[Stored items]
Lemma rejected_trigger_has_no_effects_witness :
  debounced demo_world (sensor demo_globals LivingRoom) = Some false /\
  exists w',
    exec (pir_handler demo_globals (sensor demo_globals LivingRoom)) demo_world = Some w' /\
    prints (emitted demo_world w') = [] /\
    all_toggles (emitted demo_world w') = [] /\
    latch w' = latch demo_world.
Proof.
  assert (Hl : debounced demo_world (sensor demo_globals LivingRoom) = Some false)
    by reflexivity.
  split; [exact Hl|].
  destruct (rejected_trigger_has_no_effects demo_globals
              (sensor demo_globals LivingRoom) demo_world Hl)
    as (w' & H1 & H2 & H3 & H4 & _).
  exists w'. repeat split; assumption.
Defined.

(** C7: a pin object that is neither [snsr_bedroom] nor [snsr_living_room]
    falls through both branches: whatever it reads after the debounce delay,
    high included, the handler prints nothing and toggles nothing. *)
Theorem unrecognized_pin_is_ignored g pin b w :
  pin <> snsr_bedroom g ->
  pin <> snsr_living_room g ->
  debounced w pin = Some b ->
  exists w',
    exec (pir_handler g pin) w = Some w' /\
    prints (emitted w w') = [] /\
    all_toggles (emitted w w') = [] /\
    latch w' = latch w /\
    trace w' = trace w ++ [(clock w, Sleep 100); (clock w + 100, Read pin (Z.b2z b))].
Proof.
  intros H1 H2 Hd.
  destruct (quiet_run g pin b w Hd) as (w' & Hrun & Htr & _ & _ & Hl);
    [by right|].
  pose proof (emitted_app _ _ _ Htr) as Hev.
  exists w'. rewrite Hev. done.
Qed.

Lemma unrecognized_pin_is_ignored_witness :
  spare_pin <> snsr_bedroom demo_globals /\
  spare_pin <> snsr_living_room demo_globals /\
  debounced spare_world spare_pin = Some true /\
  exists w',
    exec (pir_handler demo_globals spare_pin) spare_world = Some w' /\
    prints (emitted spare_world w') = [] /\
    all_toggles (emitted spare_world w') = [] /\
    latch w' = latch spare_world.
Proof.
  assert (H1 : spare_pin <> snsr_bedroom demo_globals) by discriminate.
  assert (H2 : spare_pin <> snsr_living_room demo_globals) by discriminate.
  assert (Hd : debounced spare_world spare_pin = Some true) by reflexivity.
  split; [exact H1|]. split; [exact H2|]. split; [exact Hd|].
  destruct (unrecognized_pin_is_ignored demo_globals spare_pin true spare_world H1 H2 Hd)
    as (w' & Hrun & Hp & Ht & Hl & _).
  exists w'. repeat split; assumption.
Defined.

(** ** C4: the zones are separate, the buzzer is shared *)

(** The handler always returns when it is given one of the two sensors. *)
Lemma sensor_run g z w :
  booted g w ->
  exists b w',
    debounced w (sensor g z) = Some b /\
    exec (pir_handler g (sensor g z)) w = Some w' /\
    same_board w w' /\
    trace w' = trace w ++
      (if b then confirmed_events g z (level w (indicator_line z))
                                  (level w buzzer_line) (clock w)
       else [(clock w, Sleep 100); (clock w + 100, Read (sensor g z) 0)]) /\
    forall gp, level w' gp = level w gp.
Proof.
  intros Hb. pose proof (debounced_sensor g w z Hb) as Hd.
  destruct (input w (sensor_line z) (clock w + 100)) eqn:Hin.
  - destruct (confirmed_run g z w Hb Hd) as (w' & Hrun & Hev & _ & Hs & Hl).
    by exists true, w'.
  - destruct (quiet_run g _ false w Hd) as (w' & Hrun & Hev & _ & Hs & Hl); [by left|].
    exists false, w'. do 4 (split; [done|]). intros gp. unfold level. by rewrite Hl.
Qed.

(** C4: a trigger of one zone never toggles the other zone's indicator,
    whether it is confirmed or not; and two confirmed triggers, one per zone,
    toggle the buzzer the same number of times (ten) at the same offsets from
    their entry (100 ms, 200 ms, ..., 1000 ms), writing the same levels when
    the buzzer started at the same level. *)
Theorem zones_are_separate_and_share_the_buzzer g :
  (forall z w,
     booted g w ->
     exists w',
       exec (pir_handler g (sensor g z)) w = Some w' /\
       toggles (indicator g (other_zone z)) (emitted w w') = [] /\
       level w' (indicator_line (other_zone z)) =
         level w (indicator_line (other_zone z))) /\
  (forall w1 w2,
     booted g w1 -> booted g w2 ->
     debounced w1 (snsr_bedroom g) = Some true ->
     debounced w2 (snsr_living_room g) = Some true ->
     exists w1' w2',
       exec (pir_handler g (snsr_bedroom g)) w1 = Some w1' /\
       exec (pir_handler g (snsr_living_room g)) w2 = Some w2' /\
       map fst (since (clock w1) (toggles (buzzer g) (emitted w1 w1'))) =
         map (fun k => 100 + 100 * Z.of_nat k) (seq 0 10) /\
       map fst (since (clock w2) (toggles (buzzer g) (emitted w2 w2'))) =
         map (fun k => 100 + 100 * Z.of_nat k) (seq 0 10) /\
       (level w1 buzzer_line = level w2 buzzer_line ->
        since (clock w1) (toggles (buzzer g) (emitted w1 w1')) =
        since (clock w2) (toggles (buzzer g) (emitted w2 w2')))).
Proof.
  split.
  - intros z w Hb.
    destruct (sensor_run g z w Hb) as (b & w' & _ & Hrun & _ & Hev & Hl).
    apply emitted_app in Hev.
    exists w'. split; [exact Hrun|]. split; [|apply Hl].
    rewrite Hev. destruct b; [|reflexivity].
    apply toggles_confirmed_other.
    + by apply (booted_indicators_differ g w).
    + by apply (booted_indicator_not_buzzer g w).
  - intros w1 w2 Hb1 Hb2 Hh1 Hh2.
    destruct (confirmed_run g Bedroom w1 Hb1 Hh1) as (w1' & Hrun1 & Hev1 & _).
    destruct (confirmed_run g LivingRoom w2 Hb2 Hh2) as (w2' & Hrun2 & Hev2 & _).
    apply emitted_app in Hev1, Hev2.
    exists w1', w2'. split; [exact Hrun1|]. split; [exact Hrun2|].
    rewrite Hev1, Hev2.
    rewrite !toggles_confirmed_buzzer
      by (by eapply booted_indicator_not_buzzer).
    assert (Hoff : forall t l0,
      since t (map (fun k => (t + 100 + 100 * Z.of_nat k, xorb l0 (Nat.even k))) (seq 0 10))
      = map (fun k => (100 + 100 * Z.of_nat k, xorb l0 (Nat.even k))) (seq 0 10)).
    { intros t l0. unfold since. rewrite map_map.
      apply map_ext. intros k. cbn. f_equal. lia. }
    rewrite !Hoff, !map_map. cbn [fst].
    split; [reflexivity|]. split; [reflexivity|]. by intros ->.
Qed.

Lemma zones_are_separate_and_share_the_buzzer_witness :
  booted demo_globals demo_world /\
  debounced demo_world (snsr_bedroom demo_globals) = Some true /\
  debounced (advance 2000 demo_world) (snsr_living_room demo_globals) = Some true /\
  (exists w',
     exec (pir_handler demo_globals (sensor demo_globals Bedroom)) demo_world = Some w' /\
     toggles (indicator demo_globals (other_zone Bedroom)) (emitted demo_world w') = []) /\
  (exists w1' w2',
     exec (pir_handler demo_globals (snsr_bedroom demo_globals)) demo_world = Some w1' /\
     exec (pir_handler demo_globals (snsr_living_room demo_globals))
          (advance 2000 demo_world) = Some w2' /\
     since (clock demo_world)
           (toggles (buzzer demo_globals) (emitted demo_world w1')) =
     since (clock (advance 2000 demo_world))
           (toggles (buzzer demo_globals) (emitted (advance 2000 demo_world) w2'))).
Proof.
  assert (Hb1 : booted demo_globals demo_world) by (by split).
  assert (Hb2 : booted demo_globals (advance 2000 demo_world)) by (by split).
  assert (Hh1 : debounced demo_world (snsr_bedroom demo_globals) = Some true)
    by reflexivity.
  assert (Hh2 : debounced (advance 2000 demo_world) (snsr_living_room demo_globals)
                = Some true) by reflexivity.
  split; [exact Hb1|]. split; [exact Hh1|]. split; [exact Hh2|].
  destruct (zones_are_separate_and_share_the_buzzer demo_globals) as [Hsep Hshare].
  split.
  - destruct (Hsep Bedroom demo_world Hb1) as (w' & Hrun & Ht & _).
    exists w'. split; assumption.
  - destruct (Hshare demo_world (advance 2000 demo_world) Hb1 Hb2 Hh1 Hh2)
      as (w1' & w2' & Hrun1 & Hrun2 & _ & _ & Heq).
    exists w1', w2'. split; [exact Hrun1|]. split; [exact Hrun2|].
    apply Heq. reflexivity.
Defined.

Work instructions:
Each line above from the one with "all_toggles (emitted spare_world" up to and including the one with "toggle the buzzer" must be set down exactly, and no line outside that span may appear.

Solution below:
    all_toggles (emitted spare_world w') = [] /\
    latch w' = latch spare_world.
Proof.
  assert (H1 : spare_pin <> snsr_bedroom demo_globals) by discriminate.
  assert (H2 : spare_pin <> snsr_living_room demo_globals) by discriminate.
  assert (Hd : debounced spare_world spare_pin = Some true) by reflexivity.
  split; [exact H1|]. split; [exact H2|]. split; [exact Hd|].
  destruct (unrecognized_pin_is_ignored demo_globals spare_pin true spare_world H1 H2 Hd)
    as (w' & Hrun & Hp & Ht & Hl & _).
  exists w'. repeat split; assumption.
Defined.

(** ** C4: the zones are separate, the buzzer is shared *)

(** The handler always returns when it is given one of the two sensors. *)
Lemma sensor_run g z w :
  booted g w ->
  exists b w',
    debounced w (sensor g z) = Some b /\
    exec (pir_handler g (sensor g z)) w = Some w' /\
    same_board w w' /\
    trace w' = trace w ++
      (if b then confirmed_events g z (level w (indicator_line z))
                                  (level w buzzer_line) (clock w)
       else [(clock w, Sleep 100); (clock w + 100, Read (sensor g z) 0)]) /\
    forall gp, level w' gp = level w gp.
Proof.
  intros Hb. pose proof (debounced_sensor g w z Hb) as Hd.
  destruct (input w (sensor_line z) (clock w + 100)) eqn:Hin.
  - destruct (confirmed_run g z w Hb Hd) as (w' & Hrun & Hev & _ & Hs & Hl).
    by exists true, w'.
  - destruct (quiet_run g _ false w Hd) as (w' & Hrun & Hev & _ & Hs & Hl); [by left|].
    exists false, w'. do 4 (split; [done|]). intros gp. unfold level. by rewrite Hl.
Qed.

(** C4: a trigger of one zone never toggles the other zone's indicator,
    whether it is confirmed or not; and two confirmed triggers, one per zone,
    toggle the buzzer the same number of times (ten) at the same offsets from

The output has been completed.